Human B cells can be activated with monoclonal antibodies (mAb) to surface IgM receptors or mAb to a 35-kilodalton B cell differentiation antigen, Bp35 (CD20). We compared anti-Ig-induced B cell activation with B cell triggering by anti-Bp35. Both anti-Ig- and anti-Bp35-dependent proliferation were augmented by the same co-stimulants, including a partially purified BCGF, recombinant IL 1, TPA, or each other. When anti-Bp35 and anti-Ig were used together to induce proliferation of tonsillar B cells, the strongest response was observed when anti-Bp35 was added 12 to 24 hr before anti-Ig.
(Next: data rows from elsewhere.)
(** * Observation simulation (Tudat, ObservationModels/simulateObservations.h)

    A shallow embedding of the observation-simulation pipeline: simulation
    time settings, the single-set simulator, the aggregating simulator with
    its dispatch on the observation size, and the noise-injection layer with
    its four entry points.

    Conventions.
    - [double] is IEEE binary64, Rocq's primitive [float]; [Eigen::VectorXd]
      and [Eigen::Matrix<double, Dynamic, 1>] are lists of doubles.
    - [std::map] is an association list that the operations keep sorted by
      key; iteration from [begin()] to [end()] is iteration over the list.
    - a thrown C++ exception is the [Throws] case of [outcome]. *)

From Stdlib Require Import ZArith List Lia Bool Floats.
Import ListNotations.

(** ** Scalars, vectors and keys *)

Definition double := float.
Definition TimeType := double.
Definition Vector := list double.

(** [LinkEndType] is an enumeration; value-initialisation gives 0. *)
Definition LinkEndType := Z.

(** [ObservableType] is an enumeration and [LinkEnds] an ordered key; both
    are represented by their rank in the ordering that [std::map] uses. *)
Definition ObservableType := nat.
Definition LinkEnds := nat.

(** [rows] of a dynamic Eigen vector. *)
Definition rows (v : Vector) : Z := Z.of_nat (length v).

(** ** Exceptions *)

Inductive Exception : Type :=
| NullSimulatorError          (* runtime_error: "Observation simulator is NULL" *)
| NullModelError              (* no observation model registered for the link ends
                                 (thrown by getObservationModel) *)
| NullPointerDereference      (* evaluation through a null model pointer *)
| DynamicCastError (size : Z) (* runtime_error: "dynamic case to size N is NULL" *)
| MissingSimulatorError       (* out_of_range of observationSimulators.at( type ) *)
| UnsupportedDimensionError (size : Z) (* runtime_error: "not yet implemented for size N" *)
| DivisionByZero              (* rows( ) / 0 *)
| InconsistentSampleCountError (* runtime_error: "input data is inconsistent" *)
| MissingNoiseFunctionError   (* out_of_range of noiseFunctions.at( type ).at( linkEnds ) *)
| BadFunctionCall             (* call of an empty boost::function *)
| InconsistentNoiseSizeError  (* runtime_error: "noise size is inconsistent" *)
| EigenAssertion              (* failed size assertion of segment( ) += *)
| MissingObservableNoiseError. (* out_of_range of noiseFunctions.at( type ), or
                                  runtime_error: "missing observable" *)

Inductive outcome (A : Type) : Type :=
| Returns (a : A)
| Throws (e : Exception).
Anti-Bp35 also was found to act most effectively when added before the BCGF. Blood and tonsillar B cells differed in their proliferative response to anti-Ig or anti-Bp35: unlike dense tonsillar B cells, which consistently proliferated in response to either stimulus, blood B cells from many donors proliferated in response to anti-Ig but not to anti-Bp35 even in the presence of other co-stimuli. Dense tonsillar B cells that proliferate in response to anti-Bp35 appeared to be at a more activated stage than unresponsive blood B cells because they expressed higher levels of HLA class II molecules than blood B cells. Pretreatment of blood B cells with anti-Bp35 converted them to an HLA-DR(bri) phenotype and made them more responsive to anti-Ig-induced proliferation. These results suggest that B cells at different stages of differentiation differ in their response to anti-Bp35 and anti-Ig. The Bp35 surface polypeptide may play an early role in the activation of B cells prior to antigen or other signals.